> **Requirement**
Through the end of the data below, output every line exactly, beginning with the line that contains "video_gdrive_id : option string;".

--- Exercise materials Enclosed Below ---

(** * video-orchestrator: schedule status, reminders and the selection wizard

    A shallow embedding of the parts of the bot that decide its behaviour:
    - [schedule_manager.py]: [ScheduleManager.get_day_status],
      [get_incomplete_items_for_date], and [ReminderManager]'s two checks
      and [log_reminder];
    - [channel_manager.py]: [ChannelManager.get_channel], [list_channels]
      and [DailyUploadManager]'s writers;
    - [inline_selection_handler.py]: the wizard ([start_selection],
      [handle_callback], [_process_selection]) and the bulk variant;
    - [gdrive_folder_manager.py]: [archive_old_folders].

    The remote store is a record of tables (lists of rows, in the order the
    store returns them).  Every [.execute()] of the source is one remote
    request: it is logged, it consumes one tick of the world, and it raises
    when the world's fault oracle says so at that tick.  Python exceptions
    are the [Raise] outcome of a state-and-error monad; [try_except] is the
    source's [try: ... except Exception: ...]. *)

From Stdlib Require Import ZArith QArith String List Lia Bool.
From stdpp Require Import base option list gmap strings pretty.

Local Open Scope string_scope.
Local Open Scope Z_scope.

(** ** Dates and timestamps *)

(** A calendar date is its proleptic Gregorian ordinal ([date.toordinal()]);
    [isoformat()] maps ordinals to [YYYY-MM-DD] texts in the same order. *)
Definition date : Type := Z.

Definition MINORDINAL : Z := 1.        (* date.min = 0001-01-01 *)
Definition MAXORDINAL : Z := 3652059.  (* date.max = 9999-12-31 *)
Definition MAX_DELTA_DAYS : Z := 999999999.


(** [d + timedelta(days=k)]: [OverflowError] (here [None]) when the
    [timedelta] cannot be built or the result leaves [date.min..date.max]. *)
Definition date_plus_days (d : date) (k : Z) : option date :=
  if (Z.abs k <=? MAX_DELTA_DAYS) &&
     (MINORDINAL <=? d + k) && (d + k <=? MAXORDINAL)
  then Some (d + k) else None.

(** A timestamp text as [datetime.fromisoformat] reads it: [Naive us] has no
    UTC offset (what [datetime.utcnow().isoformat()] writes), [Aware us]
    carries one (a trailing [Z] is rewritten to [+00:00] by the source before
    parsing).  [us] counts microseconds of UTC. *)
Inductive timestamp : Type :=
| Naive (us : Z)
| Aware (us : Z).

(** [(now - last_dt)] for the naive [now = datetime.utcnow()]: Python refuses
    to subtract an offset-aware datetime from a naive one ([TypeError]). *)
Definition elapsed_since (now : Z) (last_dt : timestamp) : option Z :=
  match last_dt with
  | Naive us => Some (now - us)
  | Aware _ => None
  end.

Definition MINUTE_US : Z := 60 * 1000000.
Definition HOUR_US : Z := 3600 * 1000000.

(** ** Tables of the remote store *)

(** [channels]: the columns the modelled code reads. *)
Record channel : Type := Channel {
  ch_id : Z;
  ch_channel_name : string;
  ch_is_active : bool
}.

(** [daily_uploads]: one row per (channel, date, video number). *)
Record daily_upload : Type := DailyUpload {
  channel_id : Z;
  upload_date : date;
  video_number : Z;
  script_status : string;
  thumbnail_status : string;
  video_status : string;
  audio_status : string;
  script_text : option string;
  script_received_at : option timestamp;
  thumbnail_gdrive_id : option string;
  thumbnail_gdrive_url : option string;
  video_gdrive_id : option string;
  video_gdrive_url : option string;
  error_message : option string;
  processing_completed_at : option timestamp;
  updated_at : option timestamp
}.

--- End of Enclosed Exercise materials ---

> **Answer box**
  video_gdrive_id : option string;
  video_gdrive_url : option string;
  error_message : option string;
  processing_completed_at : option timestamp;
  updated_at : option timestamp
}.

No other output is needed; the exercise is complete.